** TASK PROMPT **
Every line below that has "program" in it should be copied.

---------------

(** * MySim: the butterfly-curve animation of [static/wasm/my_sim.cpp]

    The program keeps three single-precision scalars ([speed], [size],
    [myVal]), advances [myVal] by [dt * speed] once per frame and draws a
    fixed parametric curve scaled by [size].

    C++ [float] is IEEE-754 binary32 and [double] is binary64 (the target is
    WebAssembly, where every [float] operation is rounded to binary32 and
    no fused multiply-add is generated).  Both formats are modelled with
    the executable specification [SpecFloat] of the standard library, so
    every definition below computes. *)

From Stdlib Require Import ZArith List Bool Lia String.
From Stdlib Require Import QArith Qpower.
From Stdlib Require Import Reals Lra Qreals.
From Stdlib Require Import Floats.SpecFloat.
Import ListNotations.

Local Open Scope Z_scope.

(** ** IEEE-754 formats *)

(** [float]: 24 bits of precision, infinities at exponent 128. *)
Module F32.
Definition prec : Z := 24.
Definition emax : Z := 128.
Definition t : Type := spec_float.

Definition add : t -> t -> t := SFadd prec emax.
Definition sub : t -> t -> t := SFsub prec emax.
Definition mul : t -> t -> t := SFmul prec emax.
Definition div : t -> t -> t := SFdiv prec emax.

Definition ltb : t -> t -> bool := SFltb.
Definition leb : t -> t -> bool := SFleb.

(** The value [m * 2^e], rounded to the format (exact for the literals
    of the program). *)
Definition dyadic (m e : Z) : t := binary_normalize prec emax m e false.
(** Conversion of an [int] to [float]. *)
Definition of_int (n : Z) : t := dyadic n 0.

Definition valid (x : t) : bool := valid_binary prec emax x.
End F32.

(** [double]: 53 bits of precision, infinities at exponent 1024. *)
Module F64.
Definition prec : Z := 53.
Definition emax : Z := 1024.
Definition t : Type := spec_float.

Definition add : t -> t -> t := SFadd prec emax.
Definition sub : t -> t -> t := SFsub prec emax.
Definition mul : t -> t -> t := SFmul prec emax.
Definition div : t -> t -> t := SFdiv prec emax.

Definition dyadic (m e : Z) : t := binary_normalize prec emax m e false.
Definition of_int (n : Z) : t := dyadic n 0.

(** The implicit conversion [float -> double]: the same number,
    renormalised to a 53-bit mantissa (no rounding can occur). *)
Definition of_f32 (x : F32.t) : t := SFldexp prec emax x 0.

Definition valid (x : t) : bool := valid_binary prec emax x.
End F64.

(** The exact rational value of a finite float; [None] for infinities and
    NaN.  Used only to state properties, never by the program. *)
Definition value (x : spec_float) : option Q :=
  match x with
  | S754_zero _ => Some 0%Q
  | S754_finite s m e =>
      Some (inject_Z (cond_Zopp s (Zpos m)) * Qpower 2 e)%Q
  | S754_infinity _ | S754_nan => None
  end.

Definition is_finite (x : spec_float) : bool :=
  match x with
  | S754_zero _ | S754_finite _ _ _ => true
  | S754_infinity _ | S754_nan => false
  end.

(** [x >= 0] as an IEEE comparison: false for NaN, true for both zeros
    and for plus infinity. *)
Definition nonneg (x : F32.t) : Prop := F32.leb (F32.of_int 0) x = true.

---------------

** OUTPUT FOR THIS TASK **
    The program keeps three single-precision scalars ([speed], [size],
    of the program). *)
    NaN.  Used only to state properties, never by the program. *)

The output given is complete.